Among the lines below, a stretch begins at the one with "induction 1 as" and ends at the one with "pose proof (begins_refl". Repeat that stretch exactly, ends included.
....
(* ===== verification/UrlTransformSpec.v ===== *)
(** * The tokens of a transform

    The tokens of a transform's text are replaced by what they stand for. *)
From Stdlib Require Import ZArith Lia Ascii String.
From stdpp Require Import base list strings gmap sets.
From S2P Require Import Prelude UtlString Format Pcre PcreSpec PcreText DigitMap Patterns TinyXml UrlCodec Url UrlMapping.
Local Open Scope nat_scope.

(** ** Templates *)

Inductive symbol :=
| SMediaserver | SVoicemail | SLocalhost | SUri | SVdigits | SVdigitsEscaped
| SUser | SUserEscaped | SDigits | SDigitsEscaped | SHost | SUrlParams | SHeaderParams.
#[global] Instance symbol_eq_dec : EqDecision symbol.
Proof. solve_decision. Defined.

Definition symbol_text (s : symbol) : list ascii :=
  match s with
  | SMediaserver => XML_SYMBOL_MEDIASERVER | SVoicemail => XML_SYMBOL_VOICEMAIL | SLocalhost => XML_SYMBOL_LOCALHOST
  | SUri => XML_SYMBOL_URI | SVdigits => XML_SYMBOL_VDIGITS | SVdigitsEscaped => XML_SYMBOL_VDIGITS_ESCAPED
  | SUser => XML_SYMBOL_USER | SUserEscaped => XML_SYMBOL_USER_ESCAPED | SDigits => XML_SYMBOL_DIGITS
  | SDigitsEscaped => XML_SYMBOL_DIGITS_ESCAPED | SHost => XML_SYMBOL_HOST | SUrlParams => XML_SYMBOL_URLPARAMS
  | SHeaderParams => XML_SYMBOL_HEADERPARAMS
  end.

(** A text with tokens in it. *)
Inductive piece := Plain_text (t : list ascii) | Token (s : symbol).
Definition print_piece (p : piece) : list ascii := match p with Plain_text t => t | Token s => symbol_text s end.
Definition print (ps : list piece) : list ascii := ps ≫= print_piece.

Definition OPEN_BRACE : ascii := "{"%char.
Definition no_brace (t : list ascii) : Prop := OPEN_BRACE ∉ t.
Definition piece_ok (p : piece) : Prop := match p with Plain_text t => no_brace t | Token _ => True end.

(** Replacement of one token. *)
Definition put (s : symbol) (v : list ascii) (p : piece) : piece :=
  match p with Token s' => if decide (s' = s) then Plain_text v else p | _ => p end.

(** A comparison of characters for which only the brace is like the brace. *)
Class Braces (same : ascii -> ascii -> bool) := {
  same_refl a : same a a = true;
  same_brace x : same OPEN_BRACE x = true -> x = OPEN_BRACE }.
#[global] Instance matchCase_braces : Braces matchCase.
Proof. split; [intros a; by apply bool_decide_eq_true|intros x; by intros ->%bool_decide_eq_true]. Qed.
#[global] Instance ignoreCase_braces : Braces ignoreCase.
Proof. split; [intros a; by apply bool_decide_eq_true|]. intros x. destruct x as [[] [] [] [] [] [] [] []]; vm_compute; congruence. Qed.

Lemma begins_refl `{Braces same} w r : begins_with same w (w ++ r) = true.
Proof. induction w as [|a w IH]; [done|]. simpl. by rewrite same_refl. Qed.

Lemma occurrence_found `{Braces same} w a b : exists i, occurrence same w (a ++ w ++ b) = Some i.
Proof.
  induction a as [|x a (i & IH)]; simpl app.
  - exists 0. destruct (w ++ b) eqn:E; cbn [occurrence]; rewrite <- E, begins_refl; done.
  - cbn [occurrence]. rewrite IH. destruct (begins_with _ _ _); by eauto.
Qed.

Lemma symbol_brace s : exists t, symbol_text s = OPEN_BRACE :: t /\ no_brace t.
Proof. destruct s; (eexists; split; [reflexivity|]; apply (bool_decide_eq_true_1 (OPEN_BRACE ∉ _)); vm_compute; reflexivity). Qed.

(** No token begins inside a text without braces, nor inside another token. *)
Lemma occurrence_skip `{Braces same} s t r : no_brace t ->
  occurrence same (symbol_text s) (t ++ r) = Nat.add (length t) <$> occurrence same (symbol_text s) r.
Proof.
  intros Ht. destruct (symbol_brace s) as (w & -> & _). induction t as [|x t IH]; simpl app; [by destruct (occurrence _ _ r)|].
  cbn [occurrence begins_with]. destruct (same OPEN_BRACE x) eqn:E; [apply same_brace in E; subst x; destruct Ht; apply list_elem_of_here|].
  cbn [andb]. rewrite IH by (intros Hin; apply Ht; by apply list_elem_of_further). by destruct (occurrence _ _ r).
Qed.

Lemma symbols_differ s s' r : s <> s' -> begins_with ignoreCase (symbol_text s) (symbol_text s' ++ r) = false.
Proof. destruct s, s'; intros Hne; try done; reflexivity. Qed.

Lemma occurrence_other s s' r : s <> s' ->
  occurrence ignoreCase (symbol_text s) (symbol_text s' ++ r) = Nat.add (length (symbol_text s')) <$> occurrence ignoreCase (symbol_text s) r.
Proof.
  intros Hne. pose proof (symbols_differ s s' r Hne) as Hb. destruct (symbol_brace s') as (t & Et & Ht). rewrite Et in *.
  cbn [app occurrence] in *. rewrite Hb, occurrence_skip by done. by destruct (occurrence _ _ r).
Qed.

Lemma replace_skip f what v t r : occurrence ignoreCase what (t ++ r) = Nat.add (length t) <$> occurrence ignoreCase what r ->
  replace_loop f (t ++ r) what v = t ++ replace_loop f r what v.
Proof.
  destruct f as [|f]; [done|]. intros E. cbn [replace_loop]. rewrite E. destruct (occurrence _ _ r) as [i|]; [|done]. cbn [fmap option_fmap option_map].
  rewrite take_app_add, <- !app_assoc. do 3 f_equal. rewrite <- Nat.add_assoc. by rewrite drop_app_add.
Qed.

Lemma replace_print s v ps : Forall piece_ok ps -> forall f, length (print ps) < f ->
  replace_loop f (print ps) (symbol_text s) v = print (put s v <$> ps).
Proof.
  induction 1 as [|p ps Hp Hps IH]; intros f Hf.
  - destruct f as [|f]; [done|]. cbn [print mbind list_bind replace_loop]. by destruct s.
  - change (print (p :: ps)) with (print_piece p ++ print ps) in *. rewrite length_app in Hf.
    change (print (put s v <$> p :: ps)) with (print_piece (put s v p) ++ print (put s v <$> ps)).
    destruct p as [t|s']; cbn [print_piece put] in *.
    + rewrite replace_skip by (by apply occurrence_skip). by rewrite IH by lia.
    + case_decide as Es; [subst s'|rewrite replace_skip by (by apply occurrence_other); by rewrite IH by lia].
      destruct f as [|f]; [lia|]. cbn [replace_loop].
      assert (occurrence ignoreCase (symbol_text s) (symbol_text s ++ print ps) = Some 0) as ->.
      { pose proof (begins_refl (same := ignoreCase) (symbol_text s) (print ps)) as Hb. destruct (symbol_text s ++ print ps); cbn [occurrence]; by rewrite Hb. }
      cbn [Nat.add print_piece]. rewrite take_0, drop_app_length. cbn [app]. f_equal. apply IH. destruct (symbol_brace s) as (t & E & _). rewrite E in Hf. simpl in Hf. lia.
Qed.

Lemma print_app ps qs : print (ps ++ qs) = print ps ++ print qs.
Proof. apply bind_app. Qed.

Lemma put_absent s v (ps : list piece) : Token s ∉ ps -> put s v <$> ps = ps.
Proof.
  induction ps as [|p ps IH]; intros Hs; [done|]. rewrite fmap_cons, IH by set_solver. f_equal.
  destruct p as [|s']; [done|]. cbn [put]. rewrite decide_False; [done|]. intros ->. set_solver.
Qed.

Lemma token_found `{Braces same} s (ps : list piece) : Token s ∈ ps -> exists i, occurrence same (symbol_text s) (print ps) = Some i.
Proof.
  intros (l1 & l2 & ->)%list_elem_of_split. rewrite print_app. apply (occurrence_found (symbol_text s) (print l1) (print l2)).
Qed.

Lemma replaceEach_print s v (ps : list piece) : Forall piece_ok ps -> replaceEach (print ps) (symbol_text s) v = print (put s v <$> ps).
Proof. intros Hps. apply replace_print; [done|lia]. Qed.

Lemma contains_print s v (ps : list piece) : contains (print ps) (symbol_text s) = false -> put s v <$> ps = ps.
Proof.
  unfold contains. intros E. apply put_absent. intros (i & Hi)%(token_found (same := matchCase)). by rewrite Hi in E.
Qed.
....
Result of the task:
  induction 1 as [|p ps Hp Hps IH]; intros f Hf.
  - destruct f as [|f]; [done|]. cbn [print mbind list_bind replace_loop]. by destruct s.
  - change (print (p :: ps)) with (print_piece p ++ print ps) in *. rewrite length_app in Hf.
    change (print (put s v <$> p :: ps)) with (print_piece (put s v p) ++ print (put s v <$> ps)).
    destruct p as [t|s']; cbn [print_piece put] in *.
    + rewrite replace_skip by (by apply occurrence_skip). by rewrite IH by lia.
    + case_decide as Es; [subst s'|rewrite replace_skip by (by apply occurrence_other); by rewrite IH by lia].
      destruct f as [|f]; [lia|]. cbn [replace_loop].
      assert (occurrence ignoreCase (symbol_text s) (symbol_text s ++ print ps) = Some 0) as ->.
      { pose proof (begins_refl (same := ignoreCase) (symbol_text s) (print ps)) as Hb. destruct (symbol_text s ++ print ps); cbn [occurrence]; by rewrite Hb. }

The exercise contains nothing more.